10 Animals That Migrate
The monarch butterfly, blue whale, and sandhill crane all migrate.
Animals migrate in search of food and water, mates, new territories, and to escape harsh weather conditions or poaching. Some animals migrate over short distances while others cover longer distances of up to 40,000 miles. Both land and aquatic animals migrate. The Arctic tern covers a migrating cycle of over 40,000 miles and is thought to have the longest migration cycle of all animals. The following are some of the animals that migrate.
10. Monarch butterfly
Millions of monarch butterflies begin their 3,000-mile journey in the fall from northeastern United States and Canada to the overwintering grounds of southwestern Mexico. Unlike wildebeests and birds, the monarch butterflies do not complete an entire cycle because their lifespan is much shorter than the duration it takes to complete a cycle. It takes four generations of a monarch butterfly to complete a migration cycle. Once in Mexico, these butterflies huddle together on the branches of sacred fir trees. The trees provide canopies that protect the butterflies from extreme weather conditions.
9. Blue whale
The blue whale is the largest living animal in the world. Although there are about 20,000 to 40,000 left in the oceans, they are regarded as the most threatened of the great whales. The blue whales inhabit all of the deep oceans except for the Arctic. During winter, the whales migrate to the equator to escape the extreme weather conditions in the poles but migrate to the poles during summer to feed on zooplankton. The migration path of the blue whale remains a mystery to researchers because of the unclear pattern. These mammals also migrate in search of breeding waters.
8. Sandhill crane
Each spring, millions of Sandhill cranes converge in Platte River Valley in Nebraska. The population of the birds that converge here make up about 80% of the global population of Sandhill cranes. Most of the birds arrive from Mexico, New Mexico, Texas, and California. The migrating birds are accompanied by geese and ducks from the adjacent water basins. The valley acts as a resting and refueling ground between late February and early April as the birds prepare to embark on a treacherous journey to the breeding grounds in Siberia, Alaska, and northern Canada
7. Humpback whale
Humpback whales are among the largest baleen whales. They traverse the earth’s oceans from the North Pole to the South Pole. During winter, these mammals migrate to warmer tropical waters to breed and give birth, but during summer, they migrate to cooler polar water to feed. Because of the reversal in seasons in either side of the equator, the southern and northern hemisphere population whales do not converge at a specific point. The entire migration cycle covers about 4,000 miles.
The wildebeest migration is rated as the world’s most spectacular natural event. It is unofficially considered the eighth natural wonder of the world. Every year millions of wildebeests, antelope, and zebra migrate between the Serengeti in Tanzania and the Maasai Mara reserve in Kenya.

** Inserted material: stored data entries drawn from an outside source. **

(** * Audio notification hook: a shallow embedding and its properties

    The program under study is
    [plugins/audio-notifications/hooks/audio_notification_hook.py]:
    a one-shot hook that loads a preference file, reads one JSON event from
    standard input and shells out to a text-to-speech command.

    The embedding follows the Python text.  Strings are sequences of Unicode
    code points; the calls into the interpreter's library ([str.strip],
    [shlex.split], [json.loads]) are written out as executable functions; the
    calls that touch the outside world (reading the preference file, reading
    standard input, probing the execution path, launching a process) consult
    a [World] and leave an [event] in a trace, inside a small monad that also
    carries Python's two ways of leaving a function early: a raised exception
    and [sys.exit].

    The definitions come first: the library models, the world and the monad,
    the hook itself, then the vocabulary of the properties and the sample
    inputs.  The facts follow: the library models on samples, the hook run
    by hand, and the properties C1 to C10. *)

From Stdlib Require Import List NArith ZArith Bool String Ascii Lia.
Import ListNotations.

#[local] Set Warnings "-register-all".
Local Open Scope N_scope.

(* ===================================================================== *)
(** ** Python strings *)
(* ===================================================================== *)

Module PyStr.

(** A Python [str]: a sequence of code points. *)
Definition pystr : Type := list N.

(** Reading a literal of this file as a Python string. *)
Definition str (s : string) : pystr :=
  map N_of_ascii (list_ascii_of_string s).

(** The same, with every apostrophe of the literal read as a double quote,
    so that JSON texts can be written down. *)
Definition dq (s : string) : pystr :=
  map (fun c => if c =? 39 then 34 else c) (str s).

Fixpoint eqb (a b : pystr) : bool :=
  match a, b with
  | [], [] => true
  | x :: a', y :: b' => (x =? y) && eqb a' b'
  | _, _ => false
  end.

(** [c in s] for a one-character [c]. *)
Definition mem (c : N) (s : pystr) : bool := existsb (N.eqb c) s.

(** [str.isspace] on one code point: the interpreter's white-space table. *)
Definition isspace (c : N) : bool :=
  ((9 <=? c) && (c <=? 13)) || ((28 <=? c) && (c <=? 32))
  || (c =? 133) || (c =? 160) || (c =? 5760)
  || ((8192 <=? c) && (c <=? 8202))
  || (c =? 8232) || (c =? 8233) || (c =? 8239) || (c =? 8287) || (c =? 12288).

(** [str.lstrip()], [str.rstrip()] and [str.strip()] without argument. *)
Fixpoint lstrip (s : pystr) : pystr :=
  match s with
  | c :: s' => if isspace c then lstrip s' else s
  | [] => []
  end.

Definition rstrip (s : pystr) : pystr := rev (lstrip (rev s)).

Definition strip (s : pystr) : pystr := rstrip (lstrip s).

End PyStr.
Import PyStr.

(* ===================================================================== *)
(** ** [shlex.split] *)
(* ===================================================================== *)

(** [shlex.split(s)] builds a POSIX-mode lexer with [whitespace_split] set
    and no comment character, and lists its tokens.  [read_token] is a state
    machine over the characters of [s]; its states are kept as the library
    names them. *)
Module Shlex.

Definition whitespace : pystr := [32; 9; 13; 10].   (* ' \t\r\n' *)
Definition quotes : pystr := [39; 34].              (* single, double *)
Definition escape : pystr := [92].                  (* backslash *)
Definition escapedquotes : pystr := [34].

Inductive state :=
| StBlank                              (* ' ' : between tokens *)
| StWord                               (* 'a' : inside a word *)
| StQuote (q : N)                      (* inside quotes opened by q *)
| StEscape (e : N) (escapedstate : state).  (* after the escape character e *)

(** Is the escaped state a quote state, and is [c] that quote? *)
Definition escaped_in_quotes (st : state) : bool :=
  match st with StQuote _ => true | _ => false end.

Although the animals primarily migrate to feed, they court, mate, and give birth on the way. Between January and July, the wildebeests graze in the grasslands of the Serengeti. In late July, the animals begin crossing the crocodile-infested Mara River into the Maasai Mara in Kenya where they feed until late November when they start their journey back to the Serengeti.
5. Gray Whale
Gray whales travel about 14,000 miles annually. The whales have one of the longest migrating cycles among mammals. Around the month of October, the gray whales in the Alaskan waters start the migration from the feeding ground to the Gulf of California and Baja peninsula. As winter sets in Alaska, most of the ocean animals migrate southwards to the warmer oceans prompting the grey whales to follow. The pregnant females are always the first to arrive, as it is important to find protection for their newborns. Sharks and killer whales trail the gray whales with the aim of predating on the newborn calves.
Hummingbirds are the smallest of the bird species. There are about 300 known species of the hummingbird but only a handful migrate. The hummingbirds of North America migrate seasonally between the southern wintering grounds and the northern breeding grounds. These birds do not migrate in a flock but instead migrate individually. They move and feed during the day and rest during the night.
3. Canada goose
Canada geese inhabit the North American continent except the Arctic and the extreme southern edge of the US, and Mexico. The North Atlantic population is known to extend it breeding range to western Greenland. They migrate to every corner of the continent as long as they find open water and food. A large population of the birds migrates to southern United States and northern Mexico.
Pronghorn are the fastest land animals in America. They also have the longest migration cycle in the continental US. They are not as fast as the cheetah but can maintain a consistent speed longer than the fastest land animal. In early spring, the pronghorns begin their journey north from the upper Green River valley in Wyoming. They are joined by other animals, and more pronghorns as the entourage snake its way along the Colorado and Snake River systems. By the time they arrive at their destination in Grand Teton National Park and Jackson Hole 150 miles away, the number has risen about 250,000.
1. Snow goose
The snow geese migrate due to the changing seasons. During winter they fly southwards in a “V” formation or as a snowstorm of white birds. They spend the winter in the southern coastal marshes of California, Texas, and northern Mexico where they feed on grass and grains. After the winter, they begin their journey back north.